Arsad yang juga merupakan direktur utama di salah satu grup pertambangan batu bara terbesar di Indonesia, Indika Energy, mengatakan lonjakan harga batu bara dalam beberapa bulan terakhir membantu ekspor Indonesia mengungguli sektor lain dan membantu pemulihan ekonomi Indonesia.
Negara Asia Tenggara ini merupakan pengekspor batubara termal terbesar di dunia, dengan perkiraan 400 juta meter kubik diekspor pada tahun 2020, terutama ke China, India, Jepang, dan Korea Selatan.
Caden juga mempertanyakan pernyataan pemerintah terkait minimnya pasokan batu bara dalam negeri. Tidak semua pembangkit listrik, termasuk yang dioperasikan oleh produsen listrik independen, mengalami kekurangan batu bara yang parah, kata Arsad.
“Banyak anggota Kaden yang merupakan perusahaan pemasok batubara, dan mereka telah melakukan yang terbaik untuk memenuhi kontrak penjualan dan peraturan penjualan batubara untuk Ketenagalistrikan Nasional,” kata Arzad.
Oleh karena itu, Caden berharap pemerintah dapat menerapkan sistem reward and punishment yang adil dan konsisten, serta tidak memberlakukan pelarangan total terhadap semua perusahaan batubara.
Arshad meminta pemerintah mempertimbangkan kembali larangan ekspor batu bara, terutama karena banyak perusahaan tambang yang memiliki kontrak dengan luar negeri. Kegagalan untuk melakukannya dapat merusak citra konsistensi kebijakan negara dalam melakukan bisnis.

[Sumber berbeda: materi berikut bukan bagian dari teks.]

(** Data that continue what was handed over. *)
Lemma deliver_step env conn crypto fr ts data l :
  let stop := st_offset fr + zlen data in
  let crypto' := ngtcp2_strm_update_rx_offset (set_last_offset (Z.max (rx_last_offset crypto) stop) crypto) stop in
  rx_ok stream limit crypto -> chunks stream 0 (conn_delivered conn) (rx_cont_offset crypto) -> glitch_ok conn ts ->
  st_data fr = data :: l -> st_offset fr <= rx_cont_offset crypto < stop -> stop <= limit ->
  carries stream (st_offset fr) data ->
  stepped conn crypto fr ts
    (let (rv, conn) := conn_call_recv_crypto_data recv_crypto_data env conn (rx_cont_offset crypto)
       (zdrop (rx_cont_offset crypto - st_offset fr) data) in
     if negb (rv =? 0) then Ok (rv, conn, crypto')
     else conn_emit_pending_crypto_data recv_crypto_data conn crypto' stop).
Proof.
  intros stop crypto' Hok Hch Hg Edata Hoff Hstop Hc.
  destruct (strm_update stream limit (set_last_offset (Z.max (rx_last_offset crypto) stop) crypto) stop)
    as (Hok' & _ & Hcont & _); [by destruct Hok; split|destruct Hok; lia|]. fold crypto' in Hok', Hcont.
  assert (Hlast : forall data0 l0, st_data fr = data0 :: l0 -> st_offset fr + zlen data0 = stop).
  { intros ? ? H. rewrite Edata in H. by injection H as <- <-. }
  assert (Herr : forall rv conn' hi, rv <> 0 -> chunks stream 0 (conn_delivered conn') hi -> hi <= limit ->
    glitch_ok conn' ts -> stepped conn crypto fr ts (Ok (rv, conn', crypto'))).
  { intros rv conn' hi Hrv Hch' Hhi Hg'. exists rv, conn', crypto', hi. unfold progress.
    split_and!; done || lia. }
  unfold conn_call_recv_crypto_data. destruct (Z.eqb_spec (env_view env) 0) as [Ev|Ev]; cbn [negb].
  2:{ rewrite (proj2 (Z.eqb_neq _ _)) by done. cbn [negb]. eapply Herr; [done|done|lia|done]. }
  cbn [conn_call_recv_crypto_data_buf]. set (chunk := zdrop _ data).
  assert (Hcc : carries stream (rx_cont_offset crypto) chunk /\ rx_cont_offset crypto + zlen chunk = stop).
  { subst chunk. pose proof (zlen_nonneg data). split; [|rewrite zlen_zdrop by lia; lia].
    replace (rx_cont_offset crypto) with (st_offset fr + (rx_cont_offset crypto - st_offset fr)) at 1 by lia.
    apply carries_drop; [lia|done]. }
  destruct Hcc as [Hcc Hend]. pose proof (chunks_snoc _ _ _ _ _ Hch Hcc) as Hch'. rewrite Hend in Hch'.
  unfold conn_call_recv_crypto_data_buf.
  destruct (Z.eqb_spec (conn_recv_crypto_data_result (recv_crypto_data (conn_delivered conn) (rx_cont_offset crypto) chunk)) 0)
    as [E0|E0]; cbn [negb]; [|by eapply Herr].
  destruct (emit_pending_run (add_delivered (rx_cont_offset crypto) chunk conn) crypto')
    as (rv & conn' & crypto'' & hi & Hrun & Hp & Hle & Hgl); [done|by rewrite Hcont|].
  rewrite Hcont in Hrun, Hle. exists rv, conn', crypto'', hi.
  split_and!; [done|done| |lia|].
  - unfold glitch_ok. rewrite Hgl. exact Hg.
  - intros _ data0 l0 H _. rewrite (Hlast _ _ H). done.
Qed.

Lemma recv_crypto_step env conn level crypto fr ts max hi :
  progress 0 conn crypto hi -> crypto_max_offset level = Ok max -> max <= limit ->
  glitch_ok conn ts -> 0 <= st_offset fr ->
  (forall data l, st_data fr = data :: l -> carries stream (st_offset fr) data /\ st_offset fr + zlen data < 2 ^ 64) ->
  stepped conn crypto fr ts (conn_recv_crypto recv_crypto_data env conn level crypto fr ts).
Proof.
  intros Hp Hmax Hml Hg Hoff Hfr. pose proof Hp as (Hok & Hch & Hhi & Hd). destruct (Hd eq_refl) as [-> Hdr].
  destruct (glitch_run conn ts) as (grv & rlim & Hgl & Hwf & Hts); [apply Hg..|].
  assert (Hgs : glitch_ok (set_glitch_rlim rlim conn) ts) by (split; cbn; [done|lia]).
  unfold conn_recv_crypto. destruct (st_data fr) as [|data l] eqn:Edata.
  { destruct (negb _); [rewrite Hgl; cbn [bind]|]; (eapply stepped_same; [done..|]);
      intros ? ? ? Hx; by rewrite Edata in Hx. }
  destruct (Hfr _ _ eq_refl) as [Hc H64]. clear Hfr. pose proof (zlen_nonneg data) as Hlen.
  rewrite u64_small by (unfold is_u64; lia).
  destruct (Z.ltb_spec NGTCP2_MAX_VARINT (st_offset fr + zlen data)); [by eapply stepped_same|].
  rewrite Hmax. cbn [bind].
  destruct (Z.ltb_spec max (st_offset fr + zlen data)) as [Hm|Hm]; [by eapply stepped_same|].
  rewrite (rx_offset_drained stream limit) by done.
  destruct (Z.leb_spec (st_offset fr + zlen data) (rx_cont_offset crypto)) as [Hold|Hnew].
  { assert (Hin : forall data l, st_data fr = data :: l -> st_offset fr <= rx_cont_offset crypto ->
      st_offset fr + zlen data <= rx_cont_offset crypto) by (intros ? ? Hx; rewrite Edata in Hx; by injection Hx as <- <-).
    assert (Her : forall c, glitch_ok c ts -> conn_delivered c = conn_delivered conn ->
      stepped conn crypto fr ts (Ok (0, conn_early_retransmit level c, crypto))).
    { intros c Hgc Hdc. eapply stepped_same; [done| | |done]; unfold conn_early_retransmit; by destruct (_ && _). }
    destruct (negb (level =? NGTCP2_ENCRYPTION_LEVEL_INITIAL)); [rewrite Hgl|]; cbn [bind].
    - destruct (negb (grv =? 0)); [by eapply stepped_same|by apply Her].
    - by apply Her. }
  destruct (Z.leb_spec (st_offset fr) (rx_cont_offset crypto)) as [Hin|Hout].
  { rewrite zlen_zdrop by lia. rewrite u64_small by (unfold is_u64; destruct Hok as [_ _ ? _]; lia).
    replace (rx_cont_offset crypto + _) with (st_offset fr + zlen data) by lia.
    eapply deliver_step; try done; lia. }
  set (crypto1 := set_last_offset (Z.max (rx_last_offset crypto) (st_offset fr + zlen data)) crypto).
  assert (Hok1 : rx_ok stream limit crypto1) by (destruct Hok; by split).
  destruct (Z.ltb_spec NGTCP2_MAX_REORDERED_CRYPTO_DATA (st_offset fr + zlen data - rx_cont_offset crypto)).
  { by eapply stepped_kept. }
  destruct (env_acquire env) as [arv|[owner own]] eqn:Ea.
  - unfold conn_recv_reordering. rewrite Ea.
    destruct (arv <? 0); [by eapply stepped_kept|].
    destruct (_ && _); [rewrite Hgl; cbn [bind]|]; by eapply stepped_kept.
  - destruct (recv_reordering_run stream limit env conn crypto1 data (st_offset fr) owner own)
      as (rv & conn' & crypto' & -> & Hok' & _ & Hcont & (log & ->) & Hcov & _); [done|done|lia|done|lia|done|].
    assert (Hdr' : rx_drained crypto').
    { unfold rx_drained. rewrite Hcont. intros [Hx|Hx]%Hcov; [by apply Hdr|]. cbn in Hx. lia. }
    destruct (rv <? 0); [by eapply stepped_kept|].
    destruct (_ && _); [|by eapply stepped_kept].
    match goal with |- context [conn_glitch ?c ts] =>
      destruct (glitch_run c ts) as (grv' & rlim' & Hgl' & Hwf' & Hts'); [apply Hg..|] end.
    rewrite Hgl'. cbn [bind]. eapply stepped_kept; try done. split; cbn; [done|lia].
Qed.
(** Frames of [stream], received from time [t] on. *)
Fixpoint frames_ok (t : Z) (frames : list (rx_env * ngtcp2_stream * Z)) : Prop :=
  match frames with
  | [] => True
  | (_, fr, ts) :: frames =>
      t <= ts /\ 0 <= st_offset fr /\
      (forall data l, st_data fr = data :: l -> carries stream (st_offset fr) data /\ st_offset fr + zlen data < 2 ^ 64) /\
      frames_ok ts frames
  end.

Lemma glitch_ok_le conn t ts : t <= ts -> glitch_ok conn t -> glitch_ok conn ts.
Proof. intros ? [? ?]. split; [done|lia]. Qed.

Lemma crypto_run_spec conn level crypto frames t max hi :
  progress 0 conn crypto hi -> crypto_max_offset level = Ok max -> max <= limit ->
  glitch_ok conn t -> frames_ok t frames ->
  exists rv conn' crypto' hi',
    crypto_run recv_crypto_data conn level crypto frames = Ok (rv, conn', crypto') /\
    progress rv conn' crypto' hi' /\ (rv = 0 -> rx_cont_offset crypto <= rx_cont_offset crypto') /\
    forall pre env fr ts post data l, frames = pre ++ (env, fr, ts) :: post -> rv = 0 -> st_data fr = data :: l ->
      exists conn1 crypto1, crypto_run recv_crypto_data conn level crypto pre = Ok (0, conn1, crypto1) /\
        (st_offset fr <= rx_cont_offset crypto1 -> st_offset fr + zlen data <= rx_cont_offset crypto').
Proof.
  intros Hp Hmax Hml. revert conn crypto t hi Hp.
  induction frames as [|[[env fr] ts] frames IH]; intros conn crypto t hi Hp Hg Hfr; cbn [crypto_run].
  { do 4 eexists. split; [reflexivity|]. split_and!; [exact Hp|lia|]. intros pre *. by destruct pre. }
  destruct Hfr as (Hts & Hoff & Hdata & Hfr). apply (glitch_ok_le _ _ _ Hts) in Hg.
  destruct (recv_crypto_step env conn level crypto fr ts max hi)
    as (rv & conn1 & crypto1 & hi1 & E & Hp1 & Hg1 & Hle & Hin); [done..|]. rewrite E. cbn [bind].
  destruct (Z.eqb_spec rv 0) as [->|Hrv]; cbn [negb].
  2:{ do 4 eexists. split; [reflexivity|]. split_and!; [exact Hp1|done|]. intros. done. }
  destruct (IH conn1 crypto1 ts hi1) as (rv & conn' & crypto' & hi' & Hrun & Hp' & Hle' & Hin'); [done..|].
  exists rv, conn', crypto', hi'. split_and!; [done|done|intros H; specialize (Hle' H); lia|].
  intros pre env0 fr0 ts0 post data l Hsplit Hrv Hdat. destruct pre as [|[[env1 fr1] ts1] pre]; cbn in Hsplit.
  - injection Hsplit as <- <- <- <-. exists conn, crypto. split; [done|]. intros Hst.
    specialize (Hin eq_refl _ _ Hdat Hst). specialize (Hle' Hrv). lia.
  - injection Hsplit as <- <- <- ->.
    destruct (Hin' _ _ _ _ _ _ _ eq_refl Hrv Hdat) as (c & s & Hc & Hs). exists c, s. split; [|done].
    cbn [crypto_run]. rewrite E. exact Hc.
Qed.
End Delivery.

(** ** Properties *)

(** C31: [conn_recv_reordering] accounts for the buffer it acquired exactly
    once (it is stored, or it was released), except when the reorder buffer
    is found to be heavily fragmented: then it returns [NGTCP2_ERR_INTERNAL]
    and releases the buffer although it was already stored or released, so
    that freeing the stream releases it again. *)
Theorem recv_reordering_ownership (stream : Z -> Z) (env : rx_env) (conn : ngtcp2_conn) (strm : ngtcp2_strm)
    (data : list Z) (offset owner limit : Z) (own : bool) :
  rx_ok stream limit strm -> env_acquire env = inr (owner, own) ->
  0 <= offset -> carries stream offset data -> offset + zlen data <= limit -> limit < 2 ^ 64 ->
  exists rv conn' strm', conn_recv_reordering env conn strm data offset = (rv, conn', strm') /\
    rx_ok stream limit strm' /\
    ((0 <= rv \/ rv = NGTCP2_ERR_NOMEM) /\ Permutation (owner :: accounted conn strm) (accounted conn' strm') \/
     rv = NGTCP2_ERR_INTERNAL /\ 4000 <= zlen (rx_entries strm') /\
     Permutation (owner :: owner :: accounted conn strm) (accounted conn' strm')).
Proof.
  intros Hok Ha Ho Hc He H64.
  destruct (recv_reordering_run stream limit env conn strm data offset owner own)
    as (rv & conn' & strm' & Hrun & Hok' & _ & _ & _ & _ & Hown); [done..|].
  by exists rv, conn', strm'.
Qed.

“Reputasi Indonesia sebagai pemasok batubara global akan tercemar,” kata Ersad.
“Selain itu, upaya kita untuk menarik investasi sebagai negara yang ramah investor dan iklim usaha yang terjamin dan terlindungi secara hukum, akan menurunkan reputasinya. Minat investor di sektor pertambangan, logam, dan batubara akan berkurang karena sektor tersebut dianggap tidak mampu memberikan kepastian bagi perusahaan.”
More Stories
Indonesia menargetkan pertumbuhan ekonomi sebesar 5,1 persen hingga 5,5 persen pada tahun 2025.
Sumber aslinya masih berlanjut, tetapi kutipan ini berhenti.